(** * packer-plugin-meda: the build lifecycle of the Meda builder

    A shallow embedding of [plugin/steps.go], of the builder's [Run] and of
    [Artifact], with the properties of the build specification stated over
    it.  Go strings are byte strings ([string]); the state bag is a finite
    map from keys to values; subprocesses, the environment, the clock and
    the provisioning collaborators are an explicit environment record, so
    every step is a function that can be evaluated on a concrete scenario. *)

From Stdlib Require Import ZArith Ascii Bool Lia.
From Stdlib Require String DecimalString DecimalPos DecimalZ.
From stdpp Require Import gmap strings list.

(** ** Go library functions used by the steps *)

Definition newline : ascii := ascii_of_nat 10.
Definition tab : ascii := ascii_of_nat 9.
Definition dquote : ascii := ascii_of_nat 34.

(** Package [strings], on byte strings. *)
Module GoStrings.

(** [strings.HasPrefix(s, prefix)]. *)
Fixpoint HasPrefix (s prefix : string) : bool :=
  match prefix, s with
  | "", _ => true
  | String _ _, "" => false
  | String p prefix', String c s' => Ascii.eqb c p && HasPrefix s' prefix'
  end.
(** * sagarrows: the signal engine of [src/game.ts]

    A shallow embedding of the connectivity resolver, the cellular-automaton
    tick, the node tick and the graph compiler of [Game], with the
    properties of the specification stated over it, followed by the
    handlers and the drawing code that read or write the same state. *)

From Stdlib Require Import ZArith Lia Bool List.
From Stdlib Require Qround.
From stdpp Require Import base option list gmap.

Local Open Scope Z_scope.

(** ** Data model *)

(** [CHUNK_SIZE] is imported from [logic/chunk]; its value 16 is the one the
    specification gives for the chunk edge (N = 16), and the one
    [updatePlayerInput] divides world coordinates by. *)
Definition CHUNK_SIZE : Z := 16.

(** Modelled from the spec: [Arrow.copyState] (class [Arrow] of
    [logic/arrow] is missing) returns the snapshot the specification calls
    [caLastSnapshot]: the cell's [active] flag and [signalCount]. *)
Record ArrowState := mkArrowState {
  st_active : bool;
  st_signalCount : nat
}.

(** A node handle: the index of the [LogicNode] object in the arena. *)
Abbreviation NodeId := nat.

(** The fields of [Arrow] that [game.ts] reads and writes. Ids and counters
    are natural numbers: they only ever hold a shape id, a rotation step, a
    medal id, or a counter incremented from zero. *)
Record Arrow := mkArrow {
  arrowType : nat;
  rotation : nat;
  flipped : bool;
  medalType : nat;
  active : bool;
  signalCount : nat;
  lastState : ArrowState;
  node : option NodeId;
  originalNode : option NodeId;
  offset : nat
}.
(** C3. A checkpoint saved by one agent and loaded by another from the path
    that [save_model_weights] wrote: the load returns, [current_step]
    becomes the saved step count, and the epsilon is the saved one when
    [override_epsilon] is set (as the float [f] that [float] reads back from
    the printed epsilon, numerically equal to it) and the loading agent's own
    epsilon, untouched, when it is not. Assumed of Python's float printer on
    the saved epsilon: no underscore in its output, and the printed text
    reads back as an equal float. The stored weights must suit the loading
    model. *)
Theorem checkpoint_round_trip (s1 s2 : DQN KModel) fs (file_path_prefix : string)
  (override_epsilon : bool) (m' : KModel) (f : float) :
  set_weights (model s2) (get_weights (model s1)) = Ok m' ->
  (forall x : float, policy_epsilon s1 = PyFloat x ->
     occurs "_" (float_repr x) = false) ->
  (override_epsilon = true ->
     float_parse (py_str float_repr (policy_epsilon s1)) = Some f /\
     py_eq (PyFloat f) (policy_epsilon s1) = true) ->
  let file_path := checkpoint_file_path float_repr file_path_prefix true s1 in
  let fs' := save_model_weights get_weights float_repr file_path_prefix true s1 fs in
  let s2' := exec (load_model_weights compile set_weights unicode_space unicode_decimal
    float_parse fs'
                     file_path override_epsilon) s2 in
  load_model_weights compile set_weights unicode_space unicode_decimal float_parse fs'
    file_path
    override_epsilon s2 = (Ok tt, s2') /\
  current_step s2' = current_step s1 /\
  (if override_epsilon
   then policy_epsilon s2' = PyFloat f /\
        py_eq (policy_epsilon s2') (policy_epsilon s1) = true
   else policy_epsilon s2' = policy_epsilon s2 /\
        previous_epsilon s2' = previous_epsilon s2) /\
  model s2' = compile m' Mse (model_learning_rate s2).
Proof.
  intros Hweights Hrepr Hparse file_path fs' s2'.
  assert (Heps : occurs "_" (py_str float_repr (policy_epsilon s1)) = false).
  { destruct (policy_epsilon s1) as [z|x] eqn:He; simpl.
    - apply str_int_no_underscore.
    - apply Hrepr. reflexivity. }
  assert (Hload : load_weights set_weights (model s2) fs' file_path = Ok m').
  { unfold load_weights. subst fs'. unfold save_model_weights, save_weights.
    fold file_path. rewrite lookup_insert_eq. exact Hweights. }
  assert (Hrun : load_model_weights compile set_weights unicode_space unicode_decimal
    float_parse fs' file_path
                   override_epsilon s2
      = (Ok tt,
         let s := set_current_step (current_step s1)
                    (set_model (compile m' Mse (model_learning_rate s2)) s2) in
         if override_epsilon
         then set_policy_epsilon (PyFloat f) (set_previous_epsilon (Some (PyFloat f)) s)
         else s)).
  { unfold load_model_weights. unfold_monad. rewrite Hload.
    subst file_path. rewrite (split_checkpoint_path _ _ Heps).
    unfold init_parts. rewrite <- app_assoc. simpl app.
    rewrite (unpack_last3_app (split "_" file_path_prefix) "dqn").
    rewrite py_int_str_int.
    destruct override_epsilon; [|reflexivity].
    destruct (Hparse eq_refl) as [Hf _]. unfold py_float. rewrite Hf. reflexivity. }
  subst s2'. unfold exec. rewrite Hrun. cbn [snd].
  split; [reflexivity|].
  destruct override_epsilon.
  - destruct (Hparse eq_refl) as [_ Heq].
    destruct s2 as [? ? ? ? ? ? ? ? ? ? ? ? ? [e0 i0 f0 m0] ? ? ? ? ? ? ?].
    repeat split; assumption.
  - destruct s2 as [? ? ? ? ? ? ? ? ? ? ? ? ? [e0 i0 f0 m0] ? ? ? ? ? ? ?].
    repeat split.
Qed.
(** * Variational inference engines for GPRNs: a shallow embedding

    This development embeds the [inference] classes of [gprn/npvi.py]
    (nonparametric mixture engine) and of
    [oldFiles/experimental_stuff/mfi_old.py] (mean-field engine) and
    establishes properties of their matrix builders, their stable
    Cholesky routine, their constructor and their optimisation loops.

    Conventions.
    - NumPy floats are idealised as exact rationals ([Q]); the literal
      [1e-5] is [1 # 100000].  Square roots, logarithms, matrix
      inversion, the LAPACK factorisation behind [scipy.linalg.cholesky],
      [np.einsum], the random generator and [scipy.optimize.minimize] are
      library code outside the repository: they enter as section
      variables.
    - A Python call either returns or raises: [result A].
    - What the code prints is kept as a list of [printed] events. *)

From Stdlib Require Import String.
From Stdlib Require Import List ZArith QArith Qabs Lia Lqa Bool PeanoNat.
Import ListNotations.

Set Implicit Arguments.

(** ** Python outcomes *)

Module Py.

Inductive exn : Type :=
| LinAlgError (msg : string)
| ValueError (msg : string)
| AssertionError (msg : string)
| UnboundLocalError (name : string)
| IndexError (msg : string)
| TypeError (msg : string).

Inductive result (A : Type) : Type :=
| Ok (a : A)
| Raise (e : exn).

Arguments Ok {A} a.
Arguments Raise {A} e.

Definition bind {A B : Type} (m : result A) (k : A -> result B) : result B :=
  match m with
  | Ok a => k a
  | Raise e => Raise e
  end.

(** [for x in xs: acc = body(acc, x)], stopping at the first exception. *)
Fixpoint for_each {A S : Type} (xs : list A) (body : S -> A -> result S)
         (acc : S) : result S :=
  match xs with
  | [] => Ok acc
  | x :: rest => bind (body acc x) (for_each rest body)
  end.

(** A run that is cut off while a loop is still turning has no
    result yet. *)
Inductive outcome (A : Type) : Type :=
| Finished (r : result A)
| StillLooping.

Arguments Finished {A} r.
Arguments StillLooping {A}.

___

__WHAT TO WORK ON__.
A copy of each line in the data above that holds the string "true" is needed.

__OUTPUT OF THE EXERCISE__.
  | "", _ => true
  (override_epsilon = true ->
     py_eq (PyFloat f) (policy_epsilon s1) = true) ->
  let file_path := checkpoint_file_path float_repr file_path_prefix true s1 in
  let fs' := save_model_weights get_weights float_repr file_path_prefix true s1 fs in
        py_eq (policy_epsilon s2') (policy_epsilon s1) = true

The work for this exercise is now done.